The Children and Family Relationship Bill 2015 will address many of the legal gaps faced by Irish children with lesbian and gay parents. This should become law by mid-April 2015. (Marriage Equality)

A single straight, lesbian or gay person can already adopt but an unmarried straight couple or a gay/lesbian couple cannot. For an adopted child already living with gay or lesbian parents, the Bill will mean that he or she can have a legal relationship with his/her second parent, the adoptive father or mother’s partner. (Marriage Equality)

The issue of adoption will be dealt with in the Children and Family Relationships Bill 2015 not the referendum.

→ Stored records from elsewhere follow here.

(** While a super block stays mounted the VFS works on the context alone: it neither
    sees nor changes a cell that is not the context's and not fresh. *)
Lemma mstep_frame m m' sb a :
  mstep m m' -> msb m = Some sb -> msb m' = Some sb -> 0 < brk (mh m) -> a <> mfc m -> a < brk (mh m) ->
  cells (mh m') !! a = cells (mh m) !! a /\ brk (mh m) <= brk (mh m') /\
  forall x, mstep (upd a x m) (upd a x m').
Proof.
  intros Hst H1 H2 Hb Hfc Ha. destruct Hst as [ok h sb0 r fc h' H|fp key v h fc sb0 r h' Hnz H
    |?|?|h fc sb0 h' H|?]; simplify_eq/=; try done.
  - unfold ramfs_init_fs_context, kalloc in H. destruct ok; simplify_eq/=.
    2: { split_and!; [done|lia|]. intros x. by eapply (st_init false). }
    rewrite (proj2 (Z.eqb_neq (brk h) 0)) in H by lia. simplify_eq/=.
    rewrite insert_insert_eq, lookup_insert_ne by lia. split_and!; [done|lia|].
    intros x. eapply (st_init true). unfold ramfs_init_fs_context, kalloc, set_fsi; simpl.
    rewrite (proj2 (Z.eqb_neq (brk h) 0)) by lia. rewrite !insert_insert_eq. do 3 f_equal.
    rewrite partial_alter_insert_ne by lia. done.
  - assert (forall x, fsi_at fc (mh (upd a x (MState h fc (Some sb)))) = fsi_at fc h) as Hat
      by (intros; unfold fsi_at; by rewrite cell_upd_ne).
    unfold ramfs_parse_param in H. destruct (fp key v) as [opt u] eqn:E.
    destruct (opt <? 0) eqn:E1; [|destruct (opt =? 0) eqn:E2].
    + simplify_eq. split_and!; [done|lia|]. intros x. eapply (st_parse fp key v); [done|].
      unfold ramfs_parse_param. by rewrite E, E1.
    + destruct (fsi_at fc h) as [f|] eqn:Ef; simplify_eq/=. rewrite lookup_insert_ne by done.
      split_and!; [done|lia|]. intros x. eapply (st_parse fp key v); [done|].
      unfold ramfs_parse_param. rewrite E, E1, E2. fold (upd a x (MState h fc (Some sb))).
      setoid_rewrite Hat. cbn [mbind option_bind]. unfold set_fsi; simpl. do 3 f_equal.
      by rewrite partial_alter_insert_ne.
    + simplify_eq. split_and!; [done|lia|]. intros x. eapply (st_parse fp key v); [done|].
      unfold ramfs_parse_param. by rewrite E, E1, E2.
  - unfold ramfs_free_fc, kfree in H. destruct (fc =? 0) eqn:E0.
    { simplify_eq. split_and!; [done|lia|]. intros x. apply st_free_fc. unfold ramfs_free_fc, kfree; simpl.
      by rewrite E0. }
    destruct (cells h !! fc) as [o|] eqn:E; simplify_eq/=. rewrite lookup_delete_ne by done.
    split_and!; [done|lia|]. intros x. apply st_free_fc. unfold ramfs_free_fc, kfree; simpl.
    rewrite E0, lookup_partial_alter_ne, E by done. do 2 f_equal. by rewrite partial_alter_delete_ne.
Qed.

Adoption forms only a tiny part of this Bill and the changes mean that an unmarried cohabiting straight couple or a gay or lesbian cohabiting couple will be able to apply jointly to adopt. (Marriage Equality)

In other words the NO campaign uses the potential adoption of children by gay couples, to win the referendum. They cite that a child needs a mother and a father, thus underlining its human rights. 

They oppose such development because according their beliefs, it is not "natural". But the definition of family and marriage has been altered so much in modern times.

Nowadays we got many different types of families, other than the traditional. How "natural" is it, like in many cases of straight couples adopting, to have a "white" couple adopting an African or Asian child? 

And what of one parent families, could they be characterized as "natural"? People now form families from two broken ones, while there are families that are formed outside of marriage. 

Over the past decades we got over many of taboos and prejudices. Marriage between divorcees, between people of different race and children outside marriage. In each case there was always a debate, protests and demonstrations, but our societies always opted for freedom, equality and tolerance; and so they must now.

If our society chooses to forbid homosexual individuals to marry, on the grounds of opposing the redefinition of the modern family, it will simply act truly hypocritically. 

Our societies allow straight couples to adopt, often overlooking some realities. Especially when some of them pay for an adoption in a desperate attempt for a child, thus literally buying another human being.

All that so that they can hide from their community that they can not have children, aspiring to create a "normal" family. In reality a child won't save their marriage or legitimize it.

If some people feel awkward about gay adoptions and they want to protect the rights of children, they are right to have concerns. But shouldn't they do so for straight couple adoptions? 

Since they want to open a debate about the consequences and effects of adoption they should do so for every couple, gay or straight.

It is true that some gay couples can never be eligible for an adoption, because of their circumstances or lifestyle. But so are many straight couples.

Besides, the main aim of the gay community is to be able to marry and their unions to have the same legal statues as those formed by heterosexual couples. Adoption is not usually their primary concern, at least for a large number of gay couples.

Thus the notion that if gay marriage becomes legitimate, our societies will be full of children adopted and raised by gay people has no grounds.

What homosexual couples are demanding is equal human rights and  in love.Why can a "straight" man marry a non-national woman and give her legal residence permission in the country, while a gay man can not do so for the person he loves?

And why can't a lesbian mother adopt her partner's child from a former heterosexual relationship, making her a legal guardian? What happens to a gay couple's joined property and wealth they have accumulated, after the death of one of the partners?

These are some of the issues that homosexual couples are facing and what this referendum campaigns should be focusing on.

It will be a benefit to our societies to grant homosexual individuals their human rights and integrate them fully. They have been forced to the periphery of our social fabric for too long, unjustifiably and unfairly.

They have greatly contributed to human culture, society and history, it is about time to end discrimination and stop treating them as second class citizens.

Ireland should become the 13th European state to recognize same sex marriage, but in no way should it be the last. All EU member states must adopt similar legislation to give the same rights to all the Union's citizens.

With the free movement of people being one of the fundamental rights of EU citizens, how can a marriage be recognized in one state while it won't be in another? And what about an adopted child's rights, if its parents decide to move to another EU member?

This referendum won't just be a milestone in Ireland's modern history, but a small positive step towards where the whole Europe should be heading; to equality, freedom and tolerance of every individual in this continent.